Some use cases where MLtiply can be successfully implemented
MLtiply can be proven efficient in various scenarios, and some of these include: • Component failure prediction: When it comes to maintaining and repairing aircraft components due to regular wear and tear, MLtiply predicts future failures and proactively plans appropriate maintenance activity to reduce downtime. • Customer intent analysis: On a live chat platform, MLtiply can help build an intent analysis ML algorithm model to analyze each question's intent. Based on the intent, the system assigns the confidence scope for the predicate. This can lead to quicker abandonment of the chat window and subsequent customer dissatisfaction and loss. • HR attrition data analysis and prediction: In the HR industry, MLtiply can help determine the probability of a particular employee being in the high-risk zone of leaving the company.
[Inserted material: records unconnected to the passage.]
Lemma status_guarded_witness :
  @serve (ex_env 0 x00) _ (str "key") (str "1") 0 (NewMetricsTimeSeries zero_sample) PathRooms
    (mkRequest [] (str "Bearer key")) (ex_srv [] true) ≠ Forbidden.
Proof. apply status_guarded; [discriminate|]. right. reflexivity. Defined.

Lemma formatDuration_spec_witness : formatDuration (90061 * Second) = str "1d1h".
Proof. rewrite formatDuration_spec by (vm_compute; split; congruence). reflexivity. Defined.
(* ===== verification/Route.v ===== *)
(** * Route: the client's data packets

    src/internal/client/route.go (packet construction, relay targets), the packet filter
    of recv.go and the broadcast rewriting of recv_data.go.  A pooled buffer is
    given by its contents, which may be left over from an earlier packet. *)

From S2P Require Import Prelude GoNet Crc32 Protocol Messages MessagesData NetUtil Cipher.

(** ** Construction *)

(** [token != [16]byte{}]. *)
Definition token_set (token : list byte) : bool := negb (bool_decide (token = zeros DataTokenLen)).
Definition data_flags (flags : byte) (token : list byte) : byte :=
  if token_set token then byte_or flags DataFlagHasToken else flags.

(** buildDataHeader: [dst] holds the header; the new contents and the offset
    after it.  An address that is not IPv4 leaves its field as it was. *)
Definition buildDataHeader (dst : list byte) (srcIP dstIP : IP) (flags : byte) (token : list byte)
    : list byte * nat :=
  let flags := data_flags flags token in
  let off := 0%nat in
  let dst := <[off := ProtocolVersion]> dst in
  let dst := <[(off + 1)%nat := TypeData]> dst in
  let off := (off + HeaderLen)%nat in
  let dst := match To4 srcIP with Some ip => copy_at dst off ip | None => dst end in
  let dst := match To4 dstIP with Some ip => copy_at dst (off + 4) ip | None => dst end in
  let off := (off + 8)%nat in
  let dst := <[off := DataFormatVersion]> dst in
  let off := (off + 1)%nat in
  let dst := <[off := flags]> dst in
  let off := (off + 1)%nat in
  if has_token flags then (copy_at dst off token, (off + DataTokenLen)%nat) else (dst, off).

Definition token_len (token : list byte) : nat := if token_set token then 16 else 0.

(** buildDataPacket, in the pooled buffer [buf]. *)
Definition buildDataPacket (buf : list byte) (srcIP dstIP : IP) (data : list byte) (flags : byte)
    (token : list byte) : list byte :=
  let flags := data_flags flags token in
  let size := (HeaderLen + DataHeaderLen + token_len token + length data + ChecksumLen)%nat in
  let dst := take size buf in
  let '(dst, off) := buildDataHeader dst srcIP dstIP flags token in
  let dst := copy_at dst off data in
  let off := (off + length data)%nat in
  let crc := ChecksumIEEE (take off dst) in
  copy_at dst off (put_le 4 crc).

(** buildEncryptedDataPacket; [None] is the nil slice returned when the buffer
    is too small for EncryptTo. *)
Definition buildEncryptedDataPacket `{AEAD} (buf : list byte) (srcIP dstIP : IP) (pkt : list byte)
    (cipher : Cipher) (flags : byte) (token : list byte) : option (list byte) * Cipher :=
  let flags := data_flags flags token in
  let size := (HeaderLen + DataHeaderLen + token_len token + Overhead + length pkt)%nat in
  let dst := take size buf in
  let '(dst, off) := buildDataHeader dst srcIP dstIP flags token in
  let dst := take off dst in
  match EncryptTo cipher dst (length buf - off) (Some pkt) with
  | (Ok dst, cipher) => (Some dst, cipher)
  | (_, cipher) => (None, cipher)
  end.

(** buildPacket *)
Definition buildPacket `{AEAD} (buf : list byte) (srcIP dstIP : IP) (data : list byte)
    (cipher : option Cipher) (flags : byte) (token : list byte) : option (list byte) * option Cipher :=
  match cipher with
  | Some c => let '(p, c) := buildEncryptedDataPacket buf srcIP dstIP data c flags token in (p, Some c)
  | None => (Some (buildDataPacket buf srcIP dstIP data flags token), None)
  end.

(** ** Relay targets *)

(** The broadcast address of a subnet; a mask shorter than four bytes panics. *)
Definition subnet_bcast {E} (subIP mask : list byte) : go E (list byte) :=
  m0 ← index mask 0; m1 ← index mask 1; m2 ← index mask 2; m3 ← index mask 3;
  mret (zip_with (fun s m => byte_or s (byte_not m)) subIP [m0; m1; m2; m3]).

Definition IPv4bcast : IP := IPv4 xff xff xff xff.

(** isRelayTarget *)
Definition isRelayTarget {E} (dst : IP) (subnet : option IPNet) : go E bool :=
  match To4 dst with
  | Some ip4 =>
      if IP_Equal ip4 IPv4bcast then Ok true else
      let multicast := let d0 := b2z (nth 0 ip4 x00) in (224 <=? d0) && (d0 <=? 239) in
      match subnet with
      | None => Ok multicast
      | Some n =>
          match To4 (net_IP n) with
          | None => Ok multicast
          | Some subIP =>
              bcast ← subnet_bcast subIP (net_Mask n);
              if IP_Equal ip4 bcast then Ok true else Ok multicast
          end
      end
  | None =>
      match To16 dst with
      | Some ip => b ← index ip 0; Ok (bool_decide (b = xff))
      | None => Panic
      end
  end.

(** ** Packets read from the TUN device *)

(** The total length of a well-formed IPv4 packet, by its header. *)
Definition ip_total_len (pkt : list byte) : option nat :=
  if (length pkt <? 20)%nat then None else
  let b0 := b2z (nth 0 pkt x00) in
  if negb (Z.shiftr b0 4 =? 4) then None else
  let ihl := Z.to_nat (Z.land b0 0x0F * 4) in
  if (ihl <? 20)%nat || (length pkt <? ihl)%nat then None else
  let totalLen := Z.to_nat (get_be (take 2 (drop 2 pkt))) in
  if (totalLen <? ihl)%nat || (length pkt <? totalLen)%nat then None else Some totalLen.

Record tunJob := mkTunJob { tj_data : list byte; tj_srcIP : list byte; tj_dstIP : list byte }.

(** One packet of a batch: trimmed to its IP length. *)
Definition tun_job_batch (pkt : list byte) : option tunJob :=
  totalLen ← ip_total_len pkt;
  Some (mkTunJob (take totalLen pkt) (take 4 (drop 12 pkt)) (take 4 (drop 16 pkt))).

(** One packet of receiveFromTUNSingle: as it was read. *)
Definition tun_job_single (pkt : list byte) : option tunJob :=
  _ ← ip_total_len pkt;
  Some (mkTunJob pkt (take 4 (drop 12 pkt)) (take 4 (drop 16 pkt))).

(** ** Broadcast rewriting *)

(** The big-endian 16-bit words of the first [n] bytes ([n] even), summed. *)
Fixpoint sum16 (l : list byte) : Z :=
  match l with
  | a :: b :: l => b2z a * 256 + b2z b + sum16 l
  | _ => 0
  end.

(** [for sum>>16 != 0 { sum = (sum & 0xFFFF) + (sum >> 16) }]; four rounds are
    enough for a 32-bit sum. *)
Fixpoint fold_carry (fuel : nat) (sum : Z) : Z :=
  match fuel with
  | O => sum
  | S fuel =>
      if Z.shiftr sum 16 =? 0 then sum
      else fold_carry fuel (Z.land sum 0xFFFF + Z.shiftr sum 16)
  end.

(** rewriteBroadcast: the packet and whether it was rewritten.  [buf] is the
    pooled buffer, at least as long as the packet and as the longest header; the
    header is read from it up to its capacity. *)
Definition rewriteBroadcast {E} (buf pkt : list byte) (subnet : option IPNet) : go E (list byte * bool) :=
  match subnet with
  | None => Ok (pkt, false)
  | Some n =>
      if (length pkt <? 20)%nat || negb (Z.shiftr (b2z (nth 0 pkt x00)) 4 =? 4)
         || (length (net_Mask n) =? 0)%nat then Ok (pkt, false) else
      if negb (get_be (take 4 (drop 16 pkt)) =? 0xFFFFFFFF) then Ok (pkt, false) else
      match To4 (net_IP n) with
      | None => Ok (pkt, false)
      | Some subIP =>
          bcast ← subnet_bcast subIP (net_Mask n);
          let out := copy_at buf 0 pkt in
          let out := copy_at out 16 bcast in
          let out := <[10%nat := x00]> out in
          let out := <[11%nat := x00]> out in
          let ihl := Z.to_nat (Z.land (b2z (nth 0 out x00)) 0x0F * 4) in
          header ← slice out 0 ihl;
          let sum := fold_carry 4 (u32 (sum16 header)) in
          let out := copy_at out 10 (put_be 2 (65535 - u16 sum)) in
          Ok (take (length pkt) out, true)
      end
  end.

(** ** Construction: facts *)

Lemma has_token_flags flags token : token_set token = true → has_token (data_flags flags token) = true.
Proof. intros H. unfold data_flags. rewrite H. by destruct flags. Qed.

Lemma data_flags_idem flags token : data_flags (data_flags flags token) token = data_flags flags token.
Proof. unfold data_flags. destruct (token_set token); [|done]. by destruct flags. Qed.

(** The header of a buffer that holds it: the data header in wire form, then the
    rest of the buffer. *)
Lemma buildDataHeader_eq dst srcIP dstIP s d flags token :
  To4 srcIP = Some s → To4 dstIP = Some d → length token = 16%nat →
  let fl := data_flags flags token in
  let hdr := [ProtocolVersion; TypeData] ++ data_wire s d fl token [] in
  (length hdr ≤ length dst)%nat →
  buildDataHeader dst srcIP dstIP flags token = (hdr ++ drop (length hdr) dst, length hdr).
Proof.
  intros Hs Hd Ht. cbv zeta. unfold buildDataHeader, HeaderLen, DataTokenLen, data_wire. rewrite Hs, Hd.
  apply To4_length in Hs, Hd. intros Hlen. cbn [Nat.add].
  set (fl := data_flags flags token) in *.
  change (<[0%nat := ProtocolVersion]> dst) with (<[0%nat := ProtocolVersion]> ([] ++ dst)).
  destruct (has_token fl); revert Hlen; rewrite ?length_app; cbn [Datatypes.length]; intros Hlen;
    repeat (first [rewrite insert_at_app by (rewrite ?length_drop; lens)
                  |rewrite copy_at_app by (rewrite ?length_drop; lens)]);
    rewrite !drop_drop, <- !app_assoc; cbn [app];
    rewrite ?app_nil_r, Hs, Hd, ?Ht; reflexivity.
Qed.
This significantly reduces the manual analysis of studying employee behavior over time and minimizes attrition.
Conclusion
While AI/ML is itself bringing in intelligent automation to data analytics, we now have automation of these models' development, thus increasing its efficiency. Snapshots of models can be saved, and access to previous versions are available. The developed models can be downloaded as code to be further optimized by experienced data scientists. The individual results are displayed in the user interface, and a comparison of model performance across versions can be viewed. Automation of ML pipeline helps to avoid errors that might creep in if done manually. The platform helps make data scientists and developers more productive, improve return on investment, and reduce human effort.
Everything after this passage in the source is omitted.